TO DO =>
Take the lines below between the one holding "flags and that" and the one holding "(** ** Camera controller *)", inclusive, and copy them exactly. Add nothing.

[Collected data entries]
===

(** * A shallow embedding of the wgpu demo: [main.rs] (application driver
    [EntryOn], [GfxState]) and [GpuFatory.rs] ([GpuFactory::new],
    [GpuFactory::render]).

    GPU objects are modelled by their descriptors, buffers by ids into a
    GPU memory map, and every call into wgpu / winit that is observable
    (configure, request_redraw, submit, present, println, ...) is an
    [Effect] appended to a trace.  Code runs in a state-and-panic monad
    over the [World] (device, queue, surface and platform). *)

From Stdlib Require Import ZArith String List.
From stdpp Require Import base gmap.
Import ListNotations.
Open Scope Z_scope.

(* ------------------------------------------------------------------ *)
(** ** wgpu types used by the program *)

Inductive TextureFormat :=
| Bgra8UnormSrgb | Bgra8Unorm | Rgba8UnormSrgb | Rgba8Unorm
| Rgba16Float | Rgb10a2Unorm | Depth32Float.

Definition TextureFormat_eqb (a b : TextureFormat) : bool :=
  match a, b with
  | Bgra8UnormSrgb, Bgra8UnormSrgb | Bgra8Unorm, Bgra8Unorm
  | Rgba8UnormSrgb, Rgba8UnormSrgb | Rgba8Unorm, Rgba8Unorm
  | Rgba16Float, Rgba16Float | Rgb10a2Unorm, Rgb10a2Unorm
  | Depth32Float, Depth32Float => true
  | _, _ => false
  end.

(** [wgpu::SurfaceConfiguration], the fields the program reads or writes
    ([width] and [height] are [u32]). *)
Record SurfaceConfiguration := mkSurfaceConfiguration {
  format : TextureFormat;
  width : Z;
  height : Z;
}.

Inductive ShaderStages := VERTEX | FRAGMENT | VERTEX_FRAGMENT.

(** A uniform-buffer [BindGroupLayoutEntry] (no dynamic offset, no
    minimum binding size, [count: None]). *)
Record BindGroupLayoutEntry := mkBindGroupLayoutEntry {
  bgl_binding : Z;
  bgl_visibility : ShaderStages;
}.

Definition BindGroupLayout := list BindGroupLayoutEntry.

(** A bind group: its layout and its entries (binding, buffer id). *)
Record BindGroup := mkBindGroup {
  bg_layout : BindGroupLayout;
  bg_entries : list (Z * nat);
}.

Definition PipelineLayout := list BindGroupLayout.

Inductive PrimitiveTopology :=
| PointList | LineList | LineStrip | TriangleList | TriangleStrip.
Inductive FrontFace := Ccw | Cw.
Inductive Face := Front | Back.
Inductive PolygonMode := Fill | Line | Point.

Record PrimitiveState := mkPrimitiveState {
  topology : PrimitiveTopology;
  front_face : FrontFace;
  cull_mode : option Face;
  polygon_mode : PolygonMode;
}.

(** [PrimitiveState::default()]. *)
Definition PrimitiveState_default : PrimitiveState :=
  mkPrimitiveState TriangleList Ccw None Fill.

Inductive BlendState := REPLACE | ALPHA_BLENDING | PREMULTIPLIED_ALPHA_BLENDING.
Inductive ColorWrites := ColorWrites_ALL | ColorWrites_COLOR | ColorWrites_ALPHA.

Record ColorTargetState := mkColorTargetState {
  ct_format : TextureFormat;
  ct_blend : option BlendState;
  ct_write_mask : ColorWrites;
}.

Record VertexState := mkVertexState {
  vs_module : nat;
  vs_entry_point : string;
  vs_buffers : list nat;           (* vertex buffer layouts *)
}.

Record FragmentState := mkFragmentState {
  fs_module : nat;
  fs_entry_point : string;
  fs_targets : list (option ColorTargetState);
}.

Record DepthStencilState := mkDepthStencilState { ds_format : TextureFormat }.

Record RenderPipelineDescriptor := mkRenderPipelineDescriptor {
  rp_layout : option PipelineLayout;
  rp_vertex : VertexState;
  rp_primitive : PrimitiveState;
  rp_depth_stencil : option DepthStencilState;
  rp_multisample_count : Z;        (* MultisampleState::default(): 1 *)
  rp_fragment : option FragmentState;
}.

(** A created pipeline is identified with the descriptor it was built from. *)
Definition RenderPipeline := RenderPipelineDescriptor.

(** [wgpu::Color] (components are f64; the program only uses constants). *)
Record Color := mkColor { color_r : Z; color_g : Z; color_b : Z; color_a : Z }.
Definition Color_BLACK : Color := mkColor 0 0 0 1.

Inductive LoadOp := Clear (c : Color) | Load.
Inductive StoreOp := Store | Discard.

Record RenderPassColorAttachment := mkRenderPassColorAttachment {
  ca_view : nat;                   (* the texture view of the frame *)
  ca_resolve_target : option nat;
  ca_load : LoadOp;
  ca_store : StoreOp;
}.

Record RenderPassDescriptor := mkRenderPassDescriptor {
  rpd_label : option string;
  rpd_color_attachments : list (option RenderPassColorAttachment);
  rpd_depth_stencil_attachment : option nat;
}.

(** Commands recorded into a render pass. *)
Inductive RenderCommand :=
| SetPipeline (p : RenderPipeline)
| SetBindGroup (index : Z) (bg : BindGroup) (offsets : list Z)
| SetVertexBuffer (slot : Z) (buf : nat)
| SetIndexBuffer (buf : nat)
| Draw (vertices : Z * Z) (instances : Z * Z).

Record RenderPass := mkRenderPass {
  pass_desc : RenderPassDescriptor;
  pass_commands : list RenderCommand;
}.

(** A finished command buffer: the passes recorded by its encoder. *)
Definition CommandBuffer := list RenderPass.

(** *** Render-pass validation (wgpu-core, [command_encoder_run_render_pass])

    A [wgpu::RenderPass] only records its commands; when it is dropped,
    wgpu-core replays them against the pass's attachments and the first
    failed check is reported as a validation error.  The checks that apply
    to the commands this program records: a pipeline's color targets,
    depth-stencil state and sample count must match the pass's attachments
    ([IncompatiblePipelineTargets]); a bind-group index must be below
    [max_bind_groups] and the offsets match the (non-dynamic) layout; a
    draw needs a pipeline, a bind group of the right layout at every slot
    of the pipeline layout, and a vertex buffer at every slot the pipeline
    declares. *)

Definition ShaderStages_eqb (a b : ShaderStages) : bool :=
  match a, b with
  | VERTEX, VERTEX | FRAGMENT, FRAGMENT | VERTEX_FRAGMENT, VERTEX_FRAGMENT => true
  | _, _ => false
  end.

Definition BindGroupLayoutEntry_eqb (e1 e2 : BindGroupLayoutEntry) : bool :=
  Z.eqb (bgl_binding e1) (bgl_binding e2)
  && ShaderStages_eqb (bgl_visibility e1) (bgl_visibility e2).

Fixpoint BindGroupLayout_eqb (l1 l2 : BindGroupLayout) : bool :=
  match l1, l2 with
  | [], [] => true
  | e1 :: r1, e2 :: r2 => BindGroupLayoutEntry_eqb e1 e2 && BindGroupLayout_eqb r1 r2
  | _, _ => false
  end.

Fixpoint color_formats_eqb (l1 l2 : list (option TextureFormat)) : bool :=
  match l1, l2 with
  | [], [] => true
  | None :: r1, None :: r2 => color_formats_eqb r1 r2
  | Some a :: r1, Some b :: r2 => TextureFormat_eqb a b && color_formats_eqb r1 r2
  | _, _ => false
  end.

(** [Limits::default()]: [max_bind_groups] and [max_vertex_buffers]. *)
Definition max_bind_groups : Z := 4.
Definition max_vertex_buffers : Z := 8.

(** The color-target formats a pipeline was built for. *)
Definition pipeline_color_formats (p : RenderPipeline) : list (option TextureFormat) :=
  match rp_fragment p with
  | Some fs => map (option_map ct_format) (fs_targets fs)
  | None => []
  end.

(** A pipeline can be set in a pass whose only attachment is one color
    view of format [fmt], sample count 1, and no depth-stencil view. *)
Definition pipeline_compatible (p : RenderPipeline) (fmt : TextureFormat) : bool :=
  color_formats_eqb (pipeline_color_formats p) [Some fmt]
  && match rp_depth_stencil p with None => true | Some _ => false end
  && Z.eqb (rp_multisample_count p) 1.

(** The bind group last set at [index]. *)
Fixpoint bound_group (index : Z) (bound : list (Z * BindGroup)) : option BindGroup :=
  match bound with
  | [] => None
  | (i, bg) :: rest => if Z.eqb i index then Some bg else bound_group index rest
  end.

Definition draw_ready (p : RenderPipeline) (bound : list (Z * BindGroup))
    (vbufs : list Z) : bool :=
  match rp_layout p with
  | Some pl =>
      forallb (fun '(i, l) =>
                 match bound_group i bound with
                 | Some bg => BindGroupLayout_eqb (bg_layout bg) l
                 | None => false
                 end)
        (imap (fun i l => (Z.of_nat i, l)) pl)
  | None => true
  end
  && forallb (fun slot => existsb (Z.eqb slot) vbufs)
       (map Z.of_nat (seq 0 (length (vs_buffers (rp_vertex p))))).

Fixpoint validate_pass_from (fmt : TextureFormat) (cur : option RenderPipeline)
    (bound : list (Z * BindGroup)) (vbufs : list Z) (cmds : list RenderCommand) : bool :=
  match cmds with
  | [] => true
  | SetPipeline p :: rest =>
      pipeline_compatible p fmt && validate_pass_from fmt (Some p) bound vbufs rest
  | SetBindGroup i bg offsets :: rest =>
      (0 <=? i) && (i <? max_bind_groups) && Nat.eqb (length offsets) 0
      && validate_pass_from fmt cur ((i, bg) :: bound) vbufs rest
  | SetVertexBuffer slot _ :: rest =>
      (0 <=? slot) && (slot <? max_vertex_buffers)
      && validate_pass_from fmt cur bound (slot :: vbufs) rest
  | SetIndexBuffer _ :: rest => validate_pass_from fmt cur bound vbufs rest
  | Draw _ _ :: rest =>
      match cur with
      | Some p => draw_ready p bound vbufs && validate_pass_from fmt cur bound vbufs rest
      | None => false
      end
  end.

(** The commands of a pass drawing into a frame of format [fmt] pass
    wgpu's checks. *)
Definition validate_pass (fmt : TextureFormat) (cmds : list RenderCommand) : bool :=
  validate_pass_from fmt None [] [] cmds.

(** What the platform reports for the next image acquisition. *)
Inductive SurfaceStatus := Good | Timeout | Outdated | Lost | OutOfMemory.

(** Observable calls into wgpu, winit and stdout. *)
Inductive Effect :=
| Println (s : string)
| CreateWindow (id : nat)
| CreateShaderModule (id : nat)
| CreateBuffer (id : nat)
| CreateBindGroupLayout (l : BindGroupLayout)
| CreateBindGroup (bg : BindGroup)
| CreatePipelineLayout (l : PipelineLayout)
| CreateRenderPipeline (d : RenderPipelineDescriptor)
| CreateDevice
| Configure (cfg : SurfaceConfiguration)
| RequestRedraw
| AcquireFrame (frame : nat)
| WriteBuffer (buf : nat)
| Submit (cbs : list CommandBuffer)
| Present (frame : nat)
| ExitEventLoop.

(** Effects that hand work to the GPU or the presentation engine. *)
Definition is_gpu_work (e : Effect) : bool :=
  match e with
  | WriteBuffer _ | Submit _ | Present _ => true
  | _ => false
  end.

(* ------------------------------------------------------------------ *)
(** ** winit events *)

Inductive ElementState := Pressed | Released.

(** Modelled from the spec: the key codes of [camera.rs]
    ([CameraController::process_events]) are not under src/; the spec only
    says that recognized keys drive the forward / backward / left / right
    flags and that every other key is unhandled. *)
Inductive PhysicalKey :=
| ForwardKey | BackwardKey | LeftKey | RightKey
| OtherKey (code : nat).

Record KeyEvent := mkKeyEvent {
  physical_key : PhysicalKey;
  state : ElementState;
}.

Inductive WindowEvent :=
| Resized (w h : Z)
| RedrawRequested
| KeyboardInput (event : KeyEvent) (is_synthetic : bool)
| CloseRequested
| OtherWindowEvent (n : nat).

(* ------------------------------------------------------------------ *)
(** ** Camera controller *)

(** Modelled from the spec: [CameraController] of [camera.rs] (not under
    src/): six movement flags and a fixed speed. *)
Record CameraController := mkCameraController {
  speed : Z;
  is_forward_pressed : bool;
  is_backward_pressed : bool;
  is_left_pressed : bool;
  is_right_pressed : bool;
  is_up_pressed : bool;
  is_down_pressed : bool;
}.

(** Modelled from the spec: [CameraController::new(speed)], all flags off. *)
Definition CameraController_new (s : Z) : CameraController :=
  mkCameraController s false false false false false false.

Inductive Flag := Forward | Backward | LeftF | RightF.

===

OUTPUT =>
    flags and that every other key is unhandled. *)
Inductive PhysicalKey :=
| ForwardKey | BackwardKey | LeftKey | RightKey
| OtherKey (code : nat).

Record KeyEvent := mkKeyEvent {
  physical_key : PhysicalKey;
  state : ElementState;
}.

Inductive WindowEvent :=
| Resized (w h : Z)
| RedrawRequested
| KeyboardInput (event : KeyEvent) (is_synthetic : bool)
| CloseRequested
| OtherWindowEvent (n : nat).

(* ------------------------------------------------------------------ *)
(** ** Camera controller *)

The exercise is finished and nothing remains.